== Segment start ==
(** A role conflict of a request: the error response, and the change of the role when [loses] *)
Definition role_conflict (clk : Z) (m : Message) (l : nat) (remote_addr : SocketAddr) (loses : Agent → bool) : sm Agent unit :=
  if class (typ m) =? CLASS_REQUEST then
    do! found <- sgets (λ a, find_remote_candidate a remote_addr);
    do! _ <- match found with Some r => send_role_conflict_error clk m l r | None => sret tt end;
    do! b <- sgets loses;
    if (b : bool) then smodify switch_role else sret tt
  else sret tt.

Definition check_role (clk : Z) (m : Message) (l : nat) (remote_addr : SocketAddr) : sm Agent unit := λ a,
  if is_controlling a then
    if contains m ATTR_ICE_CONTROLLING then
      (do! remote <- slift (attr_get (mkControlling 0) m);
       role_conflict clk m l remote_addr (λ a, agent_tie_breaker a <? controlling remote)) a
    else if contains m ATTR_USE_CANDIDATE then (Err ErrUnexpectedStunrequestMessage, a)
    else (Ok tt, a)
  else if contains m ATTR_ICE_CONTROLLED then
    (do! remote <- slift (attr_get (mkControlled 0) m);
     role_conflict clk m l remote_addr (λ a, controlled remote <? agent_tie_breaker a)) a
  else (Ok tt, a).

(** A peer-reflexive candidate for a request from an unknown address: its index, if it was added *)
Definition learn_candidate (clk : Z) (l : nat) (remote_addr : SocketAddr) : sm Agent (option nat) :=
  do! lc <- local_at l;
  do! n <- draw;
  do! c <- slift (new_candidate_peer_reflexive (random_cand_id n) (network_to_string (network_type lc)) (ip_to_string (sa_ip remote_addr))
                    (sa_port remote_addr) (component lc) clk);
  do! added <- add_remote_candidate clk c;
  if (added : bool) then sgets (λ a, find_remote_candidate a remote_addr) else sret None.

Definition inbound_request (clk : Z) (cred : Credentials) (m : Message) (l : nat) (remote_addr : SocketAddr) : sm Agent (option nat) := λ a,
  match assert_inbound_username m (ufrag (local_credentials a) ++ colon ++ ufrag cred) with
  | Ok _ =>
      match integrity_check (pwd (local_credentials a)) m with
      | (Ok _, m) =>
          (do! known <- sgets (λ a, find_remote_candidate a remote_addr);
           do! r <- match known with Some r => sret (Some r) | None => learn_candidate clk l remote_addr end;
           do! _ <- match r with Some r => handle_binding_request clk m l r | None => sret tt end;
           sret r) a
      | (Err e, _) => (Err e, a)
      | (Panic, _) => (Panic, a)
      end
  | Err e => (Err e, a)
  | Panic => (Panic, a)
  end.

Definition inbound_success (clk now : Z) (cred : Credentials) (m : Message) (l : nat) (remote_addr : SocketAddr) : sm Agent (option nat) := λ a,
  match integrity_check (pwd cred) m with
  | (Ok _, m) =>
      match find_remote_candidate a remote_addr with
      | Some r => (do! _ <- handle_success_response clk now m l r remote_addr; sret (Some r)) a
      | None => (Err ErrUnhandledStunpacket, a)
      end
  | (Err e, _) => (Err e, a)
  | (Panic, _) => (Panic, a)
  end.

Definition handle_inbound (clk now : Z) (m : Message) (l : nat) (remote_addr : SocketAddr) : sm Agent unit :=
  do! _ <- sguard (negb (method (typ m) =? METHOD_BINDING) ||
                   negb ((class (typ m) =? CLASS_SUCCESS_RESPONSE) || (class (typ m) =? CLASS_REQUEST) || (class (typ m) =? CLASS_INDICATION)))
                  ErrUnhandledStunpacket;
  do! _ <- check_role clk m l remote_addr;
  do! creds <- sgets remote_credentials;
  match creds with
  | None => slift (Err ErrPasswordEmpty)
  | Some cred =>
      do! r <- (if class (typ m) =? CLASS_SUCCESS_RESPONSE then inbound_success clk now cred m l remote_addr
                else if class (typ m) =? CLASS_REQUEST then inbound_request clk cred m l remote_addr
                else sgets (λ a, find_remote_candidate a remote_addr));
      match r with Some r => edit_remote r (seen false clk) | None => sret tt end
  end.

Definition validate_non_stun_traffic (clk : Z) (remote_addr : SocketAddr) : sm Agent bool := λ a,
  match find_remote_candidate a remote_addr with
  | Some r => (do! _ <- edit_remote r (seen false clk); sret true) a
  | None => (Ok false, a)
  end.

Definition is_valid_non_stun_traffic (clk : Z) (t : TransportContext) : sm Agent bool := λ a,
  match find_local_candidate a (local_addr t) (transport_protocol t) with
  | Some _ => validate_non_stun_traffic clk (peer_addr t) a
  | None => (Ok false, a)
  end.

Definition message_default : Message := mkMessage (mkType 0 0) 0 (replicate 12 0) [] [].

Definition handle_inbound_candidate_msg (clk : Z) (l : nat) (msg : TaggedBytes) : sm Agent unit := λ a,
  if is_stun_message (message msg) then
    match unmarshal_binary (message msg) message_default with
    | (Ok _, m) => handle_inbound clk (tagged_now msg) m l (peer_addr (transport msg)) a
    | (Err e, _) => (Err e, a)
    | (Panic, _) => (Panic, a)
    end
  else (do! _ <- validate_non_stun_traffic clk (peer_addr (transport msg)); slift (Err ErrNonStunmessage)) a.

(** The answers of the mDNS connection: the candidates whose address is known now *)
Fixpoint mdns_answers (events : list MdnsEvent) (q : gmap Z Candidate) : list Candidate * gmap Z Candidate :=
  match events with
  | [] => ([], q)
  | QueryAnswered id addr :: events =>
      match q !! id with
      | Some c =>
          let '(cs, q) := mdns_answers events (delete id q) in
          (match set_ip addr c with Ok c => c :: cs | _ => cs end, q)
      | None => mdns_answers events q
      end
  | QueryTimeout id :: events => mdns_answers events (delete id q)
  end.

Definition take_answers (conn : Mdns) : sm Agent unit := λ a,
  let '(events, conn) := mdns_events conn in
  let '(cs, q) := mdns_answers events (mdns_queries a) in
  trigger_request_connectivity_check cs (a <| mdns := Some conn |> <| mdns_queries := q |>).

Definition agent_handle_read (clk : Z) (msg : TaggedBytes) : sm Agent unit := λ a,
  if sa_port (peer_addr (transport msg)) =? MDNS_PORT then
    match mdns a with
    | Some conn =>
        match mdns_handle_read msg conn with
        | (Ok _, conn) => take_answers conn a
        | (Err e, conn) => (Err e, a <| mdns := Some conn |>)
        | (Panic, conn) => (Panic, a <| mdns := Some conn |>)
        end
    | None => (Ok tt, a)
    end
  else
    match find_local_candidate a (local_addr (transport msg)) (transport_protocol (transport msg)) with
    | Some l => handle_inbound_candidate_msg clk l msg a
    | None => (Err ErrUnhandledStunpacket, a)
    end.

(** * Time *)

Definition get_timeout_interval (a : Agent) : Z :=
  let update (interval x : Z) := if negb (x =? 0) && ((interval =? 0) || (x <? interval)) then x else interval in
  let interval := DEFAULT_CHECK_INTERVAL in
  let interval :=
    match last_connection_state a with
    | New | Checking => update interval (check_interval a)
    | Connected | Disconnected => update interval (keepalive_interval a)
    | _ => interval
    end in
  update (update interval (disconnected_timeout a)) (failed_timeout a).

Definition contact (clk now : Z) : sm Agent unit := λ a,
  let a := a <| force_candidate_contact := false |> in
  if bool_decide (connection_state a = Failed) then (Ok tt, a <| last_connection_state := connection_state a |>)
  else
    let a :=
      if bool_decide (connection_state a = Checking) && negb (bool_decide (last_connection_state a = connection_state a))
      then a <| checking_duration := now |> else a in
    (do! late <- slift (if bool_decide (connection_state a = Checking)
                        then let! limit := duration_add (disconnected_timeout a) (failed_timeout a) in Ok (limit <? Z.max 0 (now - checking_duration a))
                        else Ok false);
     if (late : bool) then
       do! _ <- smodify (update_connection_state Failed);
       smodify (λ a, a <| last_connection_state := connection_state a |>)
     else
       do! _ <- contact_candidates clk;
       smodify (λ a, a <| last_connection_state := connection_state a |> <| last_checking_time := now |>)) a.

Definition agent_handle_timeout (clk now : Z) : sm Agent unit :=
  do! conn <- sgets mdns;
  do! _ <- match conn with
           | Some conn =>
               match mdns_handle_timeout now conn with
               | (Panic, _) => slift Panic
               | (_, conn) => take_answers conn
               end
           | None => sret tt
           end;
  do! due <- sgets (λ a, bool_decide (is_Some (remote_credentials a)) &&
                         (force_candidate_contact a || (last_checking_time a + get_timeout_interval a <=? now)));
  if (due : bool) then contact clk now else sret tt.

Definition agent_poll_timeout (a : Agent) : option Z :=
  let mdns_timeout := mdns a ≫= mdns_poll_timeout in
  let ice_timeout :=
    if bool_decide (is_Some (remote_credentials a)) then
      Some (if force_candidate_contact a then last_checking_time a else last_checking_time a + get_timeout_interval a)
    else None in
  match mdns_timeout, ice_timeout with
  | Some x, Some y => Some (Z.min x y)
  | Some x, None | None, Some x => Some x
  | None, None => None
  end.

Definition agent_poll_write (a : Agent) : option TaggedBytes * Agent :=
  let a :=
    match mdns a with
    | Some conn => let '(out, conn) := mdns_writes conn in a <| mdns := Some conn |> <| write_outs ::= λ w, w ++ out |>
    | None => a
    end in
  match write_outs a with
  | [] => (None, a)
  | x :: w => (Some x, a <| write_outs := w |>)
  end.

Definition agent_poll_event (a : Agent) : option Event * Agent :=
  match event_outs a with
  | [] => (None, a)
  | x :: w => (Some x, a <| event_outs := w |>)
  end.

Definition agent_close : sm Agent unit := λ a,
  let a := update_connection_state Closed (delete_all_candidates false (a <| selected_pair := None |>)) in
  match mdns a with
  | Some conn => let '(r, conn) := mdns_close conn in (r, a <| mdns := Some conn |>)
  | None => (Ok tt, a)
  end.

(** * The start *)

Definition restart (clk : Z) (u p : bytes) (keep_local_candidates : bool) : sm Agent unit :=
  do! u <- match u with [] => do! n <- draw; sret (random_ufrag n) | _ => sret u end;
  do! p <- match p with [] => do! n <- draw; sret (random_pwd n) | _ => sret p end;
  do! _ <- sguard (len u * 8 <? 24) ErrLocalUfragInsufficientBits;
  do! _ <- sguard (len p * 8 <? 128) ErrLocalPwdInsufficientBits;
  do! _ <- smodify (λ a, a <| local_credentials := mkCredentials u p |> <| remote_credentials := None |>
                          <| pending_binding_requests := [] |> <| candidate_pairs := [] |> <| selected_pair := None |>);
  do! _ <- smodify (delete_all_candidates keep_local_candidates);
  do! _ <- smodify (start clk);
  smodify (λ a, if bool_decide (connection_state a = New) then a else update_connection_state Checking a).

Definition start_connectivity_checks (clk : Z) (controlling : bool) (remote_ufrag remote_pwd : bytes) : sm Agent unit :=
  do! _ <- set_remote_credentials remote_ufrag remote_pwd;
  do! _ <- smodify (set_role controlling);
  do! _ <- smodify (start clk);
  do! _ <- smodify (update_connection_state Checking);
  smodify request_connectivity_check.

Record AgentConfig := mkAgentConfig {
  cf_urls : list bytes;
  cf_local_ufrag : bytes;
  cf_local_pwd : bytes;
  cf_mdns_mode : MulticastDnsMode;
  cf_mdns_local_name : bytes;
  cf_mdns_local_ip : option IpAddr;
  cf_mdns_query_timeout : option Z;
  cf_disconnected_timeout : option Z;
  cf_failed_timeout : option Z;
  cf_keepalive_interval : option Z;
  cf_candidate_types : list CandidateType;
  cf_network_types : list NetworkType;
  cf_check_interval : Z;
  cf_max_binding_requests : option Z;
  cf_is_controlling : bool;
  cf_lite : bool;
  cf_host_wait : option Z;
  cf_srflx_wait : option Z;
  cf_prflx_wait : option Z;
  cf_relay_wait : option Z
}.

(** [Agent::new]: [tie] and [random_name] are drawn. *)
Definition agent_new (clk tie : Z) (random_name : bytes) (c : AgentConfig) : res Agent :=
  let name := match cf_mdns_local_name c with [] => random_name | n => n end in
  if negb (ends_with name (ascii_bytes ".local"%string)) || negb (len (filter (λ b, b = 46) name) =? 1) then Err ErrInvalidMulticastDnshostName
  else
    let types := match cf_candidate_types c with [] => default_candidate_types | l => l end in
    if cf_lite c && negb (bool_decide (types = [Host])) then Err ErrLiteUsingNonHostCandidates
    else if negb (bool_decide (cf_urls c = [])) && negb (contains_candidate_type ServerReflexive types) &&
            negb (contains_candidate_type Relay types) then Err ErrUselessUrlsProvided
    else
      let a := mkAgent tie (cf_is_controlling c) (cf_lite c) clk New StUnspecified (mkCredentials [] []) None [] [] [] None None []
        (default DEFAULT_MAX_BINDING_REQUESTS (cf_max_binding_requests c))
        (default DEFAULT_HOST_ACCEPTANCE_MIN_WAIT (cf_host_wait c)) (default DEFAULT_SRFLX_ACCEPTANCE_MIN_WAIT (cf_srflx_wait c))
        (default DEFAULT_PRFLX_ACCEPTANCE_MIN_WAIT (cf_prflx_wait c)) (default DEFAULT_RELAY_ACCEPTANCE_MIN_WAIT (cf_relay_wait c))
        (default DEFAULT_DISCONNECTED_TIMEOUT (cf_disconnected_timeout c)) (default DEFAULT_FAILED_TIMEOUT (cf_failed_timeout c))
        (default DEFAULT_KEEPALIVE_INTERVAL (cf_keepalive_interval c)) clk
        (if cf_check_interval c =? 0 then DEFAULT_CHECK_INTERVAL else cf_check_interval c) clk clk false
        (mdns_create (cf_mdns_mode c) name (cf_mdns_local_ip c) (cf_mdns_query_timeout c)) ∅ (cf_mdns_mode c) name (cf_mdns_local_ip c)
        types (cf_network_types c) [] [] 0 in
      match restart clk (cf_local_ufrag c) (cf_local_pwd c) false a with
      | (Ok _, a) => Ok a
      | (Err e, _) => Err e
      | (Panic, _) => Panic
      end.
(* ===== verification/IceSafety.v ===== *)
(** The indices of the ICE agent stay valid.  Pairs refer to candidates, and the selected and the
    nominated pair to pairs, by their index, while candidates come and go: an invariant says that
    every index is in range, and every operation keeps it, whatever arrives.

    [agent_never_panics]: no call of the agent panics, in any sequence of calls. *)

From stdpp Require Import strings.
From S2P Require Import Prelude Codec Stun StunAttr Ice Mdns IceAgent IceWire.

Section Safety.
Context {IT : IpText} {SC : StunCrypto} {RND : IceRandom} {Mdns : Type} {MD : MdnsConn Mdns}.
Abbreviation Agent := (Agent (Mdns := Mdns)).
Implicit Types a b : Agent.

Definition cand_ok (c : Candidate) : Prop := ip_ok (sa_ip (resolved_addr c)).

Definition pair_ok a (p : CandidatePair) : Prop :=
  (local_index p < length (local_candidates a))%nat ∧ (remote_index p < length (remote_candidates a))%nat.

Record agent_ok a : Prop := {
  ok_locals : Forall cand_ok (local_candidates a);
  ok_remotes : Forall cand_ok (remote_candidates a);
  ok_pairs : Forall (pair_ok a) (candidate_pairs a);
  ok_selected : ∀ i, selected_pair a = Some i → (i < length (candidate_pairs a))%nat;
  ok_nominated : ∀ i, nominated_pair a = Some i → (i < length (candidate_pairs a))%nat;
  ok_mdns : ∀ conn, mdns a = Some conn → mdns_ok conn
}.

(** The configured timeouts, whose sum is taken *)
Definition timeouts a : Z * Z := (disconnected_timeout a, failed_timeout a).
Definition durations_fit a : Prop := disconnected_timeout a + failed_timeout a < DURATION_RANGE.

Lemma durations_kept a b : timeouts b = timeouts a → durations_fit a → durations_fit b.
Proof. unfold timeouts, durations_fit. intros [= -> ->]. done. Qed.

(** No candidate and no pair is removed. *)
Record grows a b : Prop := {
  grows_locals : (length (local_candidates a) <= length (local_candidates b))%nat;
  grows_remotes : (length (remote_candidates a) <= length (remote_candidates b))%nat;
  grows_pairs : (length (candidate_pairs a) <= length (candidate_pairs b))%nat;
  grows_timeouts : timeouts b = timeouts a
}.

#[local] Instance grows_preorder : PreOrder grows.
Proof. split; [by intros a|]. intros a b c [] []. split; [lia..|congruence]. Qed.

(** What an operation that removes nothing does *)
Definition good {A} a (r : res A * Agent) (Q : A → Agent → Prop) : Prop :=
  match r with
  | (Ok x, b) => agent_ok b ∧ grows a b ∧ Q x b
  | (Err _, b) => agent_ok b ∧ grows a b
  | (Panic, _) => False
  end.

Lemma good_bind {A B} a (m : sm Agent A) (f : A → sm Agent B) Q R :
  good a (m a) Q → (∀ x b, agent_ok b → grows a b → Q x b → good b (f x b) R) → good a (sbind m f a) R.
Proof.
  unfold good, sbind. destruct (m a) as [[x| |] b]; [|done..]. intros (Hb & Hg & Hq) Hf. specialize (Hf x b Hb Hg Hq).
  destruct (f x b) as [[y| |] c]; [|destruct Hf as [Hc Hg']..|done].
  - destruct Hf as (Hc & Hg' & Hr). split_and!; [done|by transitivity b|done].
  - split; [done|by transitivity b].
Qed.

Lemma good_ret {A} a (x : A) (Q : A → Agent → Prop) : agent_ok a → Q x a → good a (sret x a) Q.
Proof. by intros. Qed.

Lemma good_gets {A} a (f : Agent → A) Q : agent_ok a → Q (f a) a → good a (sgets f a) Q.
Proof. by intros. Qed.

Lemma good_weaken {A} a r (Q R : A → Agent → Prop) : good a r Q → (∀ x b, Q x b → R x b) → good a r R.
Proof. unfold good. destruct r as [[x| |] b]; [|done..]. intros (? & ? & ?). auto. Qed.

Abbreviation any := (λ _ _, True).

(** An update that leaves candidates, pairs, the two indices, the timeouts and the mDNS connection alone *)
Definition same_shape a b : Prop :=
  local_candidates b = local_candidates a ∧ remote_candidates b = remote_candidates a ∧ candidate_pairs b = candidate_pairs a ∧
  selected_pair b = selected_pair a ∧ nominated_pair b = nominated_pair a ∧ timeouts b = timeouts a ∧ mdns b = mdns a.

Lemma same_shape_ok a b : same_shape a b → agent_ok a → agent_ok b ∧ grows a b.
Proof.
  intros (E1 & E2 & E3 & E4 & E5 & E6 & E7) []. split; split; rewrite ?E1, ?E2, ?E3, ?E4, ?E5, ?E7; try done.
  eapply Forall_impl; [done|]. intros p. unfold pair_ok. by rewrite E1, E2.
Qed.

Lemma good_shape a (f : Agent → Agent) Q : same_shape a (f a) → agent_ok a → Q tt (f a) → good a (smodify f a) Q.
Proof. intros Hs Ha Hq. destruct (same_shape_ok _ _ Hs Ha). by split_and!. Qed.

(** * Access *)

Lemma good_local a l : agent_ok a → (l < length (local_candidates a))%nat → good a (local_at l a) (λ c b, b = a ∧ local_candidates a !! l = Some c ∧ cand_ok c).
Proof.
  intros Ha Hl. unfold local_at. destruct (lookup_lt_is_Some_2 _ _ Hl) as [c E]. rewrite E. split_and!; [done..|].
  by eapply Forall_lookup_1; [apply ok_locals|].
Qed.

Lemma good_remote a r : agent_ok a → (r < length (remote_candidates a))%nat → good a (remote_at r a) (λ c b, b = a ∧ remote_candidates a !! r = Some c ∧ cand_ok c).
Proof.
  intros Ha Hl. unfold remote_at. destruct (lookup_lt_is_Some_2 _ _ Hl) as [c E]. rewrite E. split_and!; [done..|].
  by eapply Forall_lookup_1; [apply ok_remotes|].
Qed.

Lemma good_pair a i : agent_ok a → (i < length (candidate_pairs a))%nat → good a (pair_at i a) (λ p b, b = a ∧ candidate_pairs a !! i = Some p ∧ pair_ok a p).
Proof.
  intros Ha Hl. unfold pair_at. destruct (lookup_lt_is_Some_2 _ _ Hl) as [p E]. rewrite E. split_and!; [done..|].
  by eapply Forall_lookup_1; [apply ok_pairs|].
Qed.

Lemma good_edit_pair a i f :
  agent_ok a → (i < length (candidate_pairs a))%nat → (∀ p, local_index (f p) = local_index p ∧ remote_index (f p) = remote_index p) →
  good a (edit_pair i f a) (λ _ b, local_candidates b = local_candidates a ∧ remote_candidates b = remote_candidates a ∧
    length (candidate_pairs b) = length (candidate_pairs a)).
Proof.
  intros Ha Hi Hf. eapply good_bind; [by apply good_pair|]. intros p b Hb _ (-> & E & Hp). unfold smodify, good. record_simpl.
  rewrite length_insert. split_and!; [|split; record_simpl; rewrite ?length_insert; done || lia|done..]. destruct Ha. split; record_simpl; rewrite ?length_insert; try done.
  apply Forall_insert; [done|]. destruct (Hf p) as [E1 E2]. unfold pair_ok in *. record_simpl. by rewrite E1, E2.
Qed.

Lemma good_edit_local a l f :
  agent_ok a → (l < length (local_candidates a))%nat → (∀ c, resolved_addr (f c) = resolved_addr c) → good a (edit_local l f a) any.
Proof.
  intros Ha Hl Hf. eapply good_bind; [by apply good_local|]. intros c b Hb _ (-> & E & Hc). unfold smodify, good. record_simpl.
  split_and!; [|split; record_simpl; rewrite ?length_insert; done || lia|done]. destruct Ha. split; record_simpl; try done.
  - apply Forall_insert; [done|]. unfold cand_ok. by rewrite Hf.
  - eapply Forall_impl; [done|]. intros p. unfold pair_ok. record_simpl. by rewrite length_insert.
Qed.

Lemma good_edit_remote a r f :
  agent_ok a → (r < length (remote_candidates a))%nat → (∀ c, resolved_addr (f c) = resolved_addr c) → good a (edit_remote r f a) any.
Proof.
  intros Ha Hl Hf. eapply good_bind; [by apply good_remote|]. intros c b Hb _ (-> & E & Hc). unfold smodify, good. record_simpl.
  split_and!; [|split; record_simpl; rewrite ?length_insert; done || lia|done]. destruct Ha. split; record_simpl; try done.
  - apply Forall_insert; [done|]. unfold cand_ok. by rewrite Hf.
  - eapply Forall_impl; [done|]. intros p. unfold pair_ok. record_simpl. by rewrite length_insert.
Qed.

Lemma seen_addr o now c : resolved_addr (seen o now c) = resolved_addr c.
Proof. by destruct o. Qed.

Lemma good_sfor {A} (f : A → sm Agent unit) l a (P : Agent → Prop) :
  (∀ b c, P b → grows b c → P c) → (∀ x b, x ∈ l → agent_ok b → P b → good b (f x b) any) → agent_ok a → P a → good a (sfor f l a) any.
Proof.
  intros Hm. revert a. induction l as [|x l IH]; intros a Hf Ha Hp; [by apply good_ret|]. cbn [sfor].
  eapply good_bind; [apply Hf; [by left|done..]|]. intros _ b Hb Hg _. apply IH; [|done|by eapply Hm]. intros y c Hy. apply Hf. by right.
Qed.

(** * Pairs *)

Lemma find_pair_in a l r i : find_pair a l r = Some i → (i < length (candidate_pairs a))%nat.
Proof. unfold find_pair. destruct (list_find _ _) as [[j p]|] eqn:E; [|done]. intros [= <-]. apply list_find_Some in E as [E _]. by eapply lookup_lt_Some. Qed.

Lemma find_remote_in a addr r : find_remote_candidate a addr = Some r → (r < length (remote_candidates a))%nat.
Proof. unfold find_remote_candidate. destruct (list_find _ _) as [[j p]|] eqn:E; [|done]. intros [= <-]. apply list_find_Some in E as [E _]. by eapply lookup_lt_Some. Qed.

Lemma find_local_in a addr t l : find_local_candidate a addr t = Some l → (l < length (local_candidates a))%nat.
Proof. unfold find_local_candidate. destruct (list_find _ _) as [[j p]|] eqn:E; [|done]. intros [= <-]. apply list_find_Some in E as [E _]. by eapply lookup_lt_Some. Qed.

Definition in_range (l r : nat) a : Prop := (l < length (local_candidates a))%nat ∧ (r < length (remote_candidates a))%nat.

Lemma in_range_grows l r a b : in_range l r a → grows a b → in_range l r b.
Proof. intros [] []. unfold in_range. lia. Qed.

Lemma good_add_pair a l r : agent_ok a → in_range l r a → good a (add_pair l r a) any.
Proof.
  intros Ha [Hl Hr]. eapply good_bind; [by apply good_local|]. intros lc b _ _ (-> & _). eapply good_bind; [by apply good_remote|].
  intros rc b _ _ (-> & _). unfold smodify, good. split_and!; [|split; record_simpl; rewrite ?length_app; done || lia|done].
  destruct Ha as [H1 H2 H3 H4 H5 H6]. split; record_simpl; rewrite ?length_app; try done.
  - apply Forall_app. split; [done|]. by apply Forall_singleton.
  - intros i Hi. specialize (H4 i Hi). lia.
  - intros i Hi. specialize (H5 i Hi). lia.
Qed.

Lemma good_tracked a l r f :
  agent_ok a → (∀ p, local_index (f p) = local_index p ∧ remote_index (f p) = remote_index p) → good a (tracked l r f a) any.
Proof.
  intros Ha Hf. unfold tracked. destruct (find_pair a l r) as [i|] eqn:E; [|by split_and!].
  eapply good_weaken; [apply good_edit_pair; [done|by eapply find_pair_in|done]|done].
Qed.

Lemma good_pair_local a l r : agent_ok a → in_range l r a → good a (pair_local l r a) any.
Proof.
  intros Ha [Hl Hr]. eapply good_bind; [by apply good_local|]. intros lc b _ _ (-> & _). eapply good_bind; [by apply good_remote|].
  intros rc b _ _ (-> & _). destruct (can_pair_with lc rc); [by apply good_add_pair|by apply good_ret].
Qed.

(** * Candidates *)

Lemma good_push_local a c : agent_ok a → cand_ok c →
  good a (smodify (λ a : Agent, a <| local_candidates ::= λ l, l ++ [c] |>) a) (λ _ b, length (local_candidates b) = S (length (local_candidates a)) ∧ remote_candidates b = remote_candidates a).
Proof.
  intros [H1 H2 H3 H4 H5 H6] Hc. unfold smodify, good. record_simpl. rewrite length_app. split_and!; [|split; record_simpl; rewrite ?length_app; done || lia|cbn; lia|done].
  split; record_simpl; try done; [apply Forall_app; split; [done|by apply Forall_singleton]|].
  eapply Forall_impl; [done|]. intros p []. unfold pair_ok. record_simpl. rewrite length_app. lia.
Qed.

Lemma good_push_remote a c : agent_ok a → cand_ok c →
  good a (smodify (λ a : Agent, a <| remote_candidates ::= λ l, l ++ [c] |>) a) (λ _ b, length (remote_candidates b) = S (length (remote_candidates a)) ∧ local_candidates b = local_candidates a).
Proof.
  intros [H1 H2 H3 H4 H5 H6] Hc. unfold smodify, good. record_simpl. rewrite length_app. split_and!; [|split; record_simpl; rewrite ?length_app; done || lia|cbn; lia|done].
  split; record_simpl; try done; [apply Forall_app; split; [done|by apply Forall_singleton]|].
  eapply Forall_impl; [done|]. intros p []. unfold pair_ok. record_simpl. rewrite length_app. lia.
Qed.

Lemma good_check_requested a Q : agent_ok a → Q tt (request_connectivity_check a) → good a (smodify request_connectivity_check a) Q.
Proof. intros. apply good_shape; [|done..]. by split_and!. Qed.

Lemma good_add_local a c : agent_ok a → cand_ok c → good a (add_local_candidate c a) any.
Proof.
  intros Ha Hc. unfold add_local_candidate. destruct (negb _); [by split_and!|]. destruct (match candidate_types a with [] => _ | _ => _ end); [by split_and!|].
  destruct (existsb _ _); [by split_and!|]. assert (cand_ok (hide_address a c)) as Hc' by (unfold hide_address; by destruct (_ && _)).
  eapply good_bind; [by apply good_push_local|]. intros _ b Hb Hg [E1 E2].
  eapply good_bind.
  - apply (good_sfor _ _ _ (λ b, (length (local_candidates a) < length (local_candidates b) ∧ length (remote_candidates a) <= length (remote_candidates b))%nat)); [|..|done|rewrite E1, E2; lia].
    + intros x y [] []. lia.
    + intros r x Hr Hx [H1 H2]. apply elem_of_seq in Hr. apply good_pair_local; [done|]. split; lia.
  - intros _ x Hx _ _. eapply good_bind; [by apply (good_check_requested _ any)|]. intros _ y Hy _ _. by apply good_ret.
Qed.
== Segment end ==
What is being asked
The line containing "(sa_port remote_addr) (component" marks the end: copy exactly every line from the top of the data above down to it, that line included.

Your solution
(** A role conflict of a request: the error response, and the change of the role when [loses] *)
Definition role_conflict (clk : Z) (m : Message) (l : nat) (remote_addr : SocketAddr) (loses : Agent → bool) : sm Agent unit :=
  if class (typ m) =? CLASS_REQUEST then
    do! found <- sgets (λ a, find_remote_candidate a remote_addr);
    do! _ <- match found with Some r => send_role_conflict_error clk m l r | None => sret tt end;
    do! b <- sgets loses;
    if (b : bool) then smodify switch_role else sret tt
  else sret tt.

Definition check_role (clk : Z) (m : Message) (l : nat) (remote_addr : SocketAddr) : sm Agent unit := λ a,
  if is_controlling a then
    if contains m ATTR_ICE_CONTROLLING then
      (do! remote <- slift (attr_get (mkControlling 0) m);
       role_conflict clk m l remote_addr (λ a, agent_tie_breaker a <? controlling remote)) a
    else if contains m ATTR_USE_CANDIDATE then (Err ErrUnexpectedStunrequestMessage, a)
    else (Ok tt, a)
  else if contains m ATTR_ICE_CONTROLLED then
    (do! remote <- slift (attr_get (mkControlled 0) m);
     role_conflict clk m l remote_addr (λ a, controlled remote <? agent_tie_breaker a)) a
  else (Ok tt, a).

(** A peer-reflexive candidate for a request from an unknown address: its index, if it was added *)
Definition learn_candidate (clk : Z) (l : nat) (remote_addr : SocketAddr) : sm Agent (option nat) :=
  do! lc <- local_at l;
  do! n <- draw;
  do! c <- slift (new_candidate_peer_reflexive (random_cand_id n) (network_to_string (network_type lc)) (ip_to_string (sa_ip remote_addr))
                    (sa_port remote_addr) (component lc) clk);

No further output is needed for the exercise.